Dendrites in the human body are tree-branch-like protuberances that help transmit synapses, defined as tiny transmitters and receivers for chemical messages between the cells. In this setting they are beneficial and necessary for brain and nervous system development.
In batteries, however, such protuberances send mixed and negative messages that short out connections between the components of the host battery. This is a serious enough issue that it’s kept lithium-metal batteries from serious development, dendrites growing between dissimilar metals being a malady of such cells, and even causing fires that make lithium batteries a bit fearsome. The blog has reported on efforts by Berkeley Lab researchers to reduce dendrite growth.

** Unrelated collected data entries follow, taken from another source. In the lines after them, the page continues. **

(** [os.makedirs(name, exist_ok=True)]: the missing ancestors are made
    first, then [name].  [fuel] bounds the climb to the ancestors, and the
    length of [name] is enough. *)
Fixpoint makedirs_from (fuel : nat) (name : string) : io unit :=
  let '(head, tail) := Posixpath.split name in
  let '(head, tail) :=
    if String.eqb tail "" then Posixpath.split head else (head, tail) in
  let! f := get_fs in
  if negb (String.eqb head "") && negb (String.eqb tail "")
     && negb (exists_in f head)
  then
    match fuel with
    | O => raise OSError
    | S fuel' => makedirs_from fuel' head
    end ;;
    if String.eqb tail "." then ret tt else mkdir_exist_ok name
  else mkdir_exist_ok name.

Definition os_makedirs (name : string) : io unit :=
  makedirs_from (String.length name) name.

(** [glob.has_magic]. *)
Definition has_magic (s : string) : bool :=
  Py.contains "*" s || Py.contains "?" s || Py.contains "[" s.

(** [glob.glob(pathname)]. *)
Definition glob_glob (pathname : string) : io (list string) :=
  let! f := get_fs in
  if has_magic pathname then ret (glob_magic f pathname)
  else
    let '(dirname, basename) := Posixpath.split pathname in
    if negb (String.eqb basename "") then
      ret (if exists_in f pathname then [pathname] else [])
    else ret (if isdir_in f dirname then [pathname] else []).

(** [cv2.imread(path)]: [None] when the file is missing or does not decode. *)
Definition cv2_imread (path : string) : io (option image) :=
  let! f := get_fs in
  ret (match f !! path with Some (ImageFile img) => Some img | _ => None end).

(** [cv2.imwrite(path, img)]: [False], and nothing written, when the file
    cannot be created. *)
Definition cv2_imwrite (path : string) (img : image) : io bool :=
  let! f := get_fs in
  if writable f path then put_fs (<[path := ImageFile img]> f) ;; ret true
  else ret false.

Definition cv2_rectangle (img : image) (pt1 pt2 : point) (c : color)
    (thickness : Z) : image :=
  {| shape_h := shape_h img; shape_w := shape_w img; pixels := pixels img;
     overlays := (overlays img ++ [Rectangle pt1 pt2 c thickness])%list |}.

To enable visualization of these growths, Clare Grey, a professor of chemistry at Cambridge University, teamed up with NYU chemist Alexej Jerschow to develop a way of imaging batteries through magnetic resonance imaging (MRI). As Popular Mechanics explained in 2012, “These moss-like crystalline growths, called dendrites, are the bane of battery builders. They form at the barrier between the anode and cathode (- and + sign respectively on any battery). ‘The lithium dendrites will grow through the separator in the same way that ivy grows through concrete,’ Grey says. Dendrites tend to form in lithium batteries when the temperature increases dramatically or a charge is introduced too quickly; they can interrupt the charge and can cause batteries to short circuit. ‘If you charge too fast then you get these dendrites and degradation byproducts, and everything can go horribly wrong,’ Grey says.”
The Journal of the American Chemical Society reports on a recent attempt by researchers at Cornell University to suppress such dendrite growth and reduce the possibility of fires while improving battery performance.
Lynden Archer, Geoffrey Coates and colleagues were concerned with the flammable liquids contained in many electrolytes, “the substance that allows ions to flow between the electrodes of the battery.” Attempts to make a solid electrolyte without the volatility usually results in reduced ion transfer, especially at room temperature. Coates and his researchers have found a safer, solid polymer electrolyte (SPE) that does not promote dendrite growth. With Archer’s team looking at electrochemical characteristics of materials, the combined efforts led to a “new family of solid polymer electrolytes.”
“Not only are these materials safer than their liquid counterparts in LIBs, but they could also be used in high-energy lithium-metal batteries, such as promising lithium-sulfur and lithium-air batteries.”
Research was funded by the Energy Materials Center at Cornell, which receives support from the U.S. Department of Energy.
The abstract for the published paper gives a more detailed look at the chemistry involved.
“Solid polymer electrolyte (SPE) membranes are a critical component of high specific energy rechargeable Li-metal polymer (LMP) batteries. SPEs exhibit low volatility and thus increase the safety of Li-based batteries compared to current state-of-the-art Li-ion batteries that use flammable small-molecule electrolytes. However, most SPEs exhibit low ionic conductivity at room temperature, and often allow the growth of lithium dendrites that short-circuit the batteries. Both of these deficiencies are significant barriers to the commercialization of LMP batteries. Herein we report a cross-linked polyethylene/poly(ethylene oxide) SPE with both high ionic conductivity (>1.0 × 10–4 S/cm at 25 °C) and excellent resistance to dendrite growth. It has been proposed that SPEs with shear moduli of the same order of magnitude as lithium could be used to suppress dendrite growth, leading to increased lifetime and safety for LMP batteries. In contrast to the theoretical predictions, the low-modulus (G′ ≈ 1.0 × 105 Pa at 90 °C) cross-linked SPEs reported herein exhibit remarkable dendrite growth resistance. These results suggest that a high-modulus SPE is not a requirement for the control of dendrite proliferation.”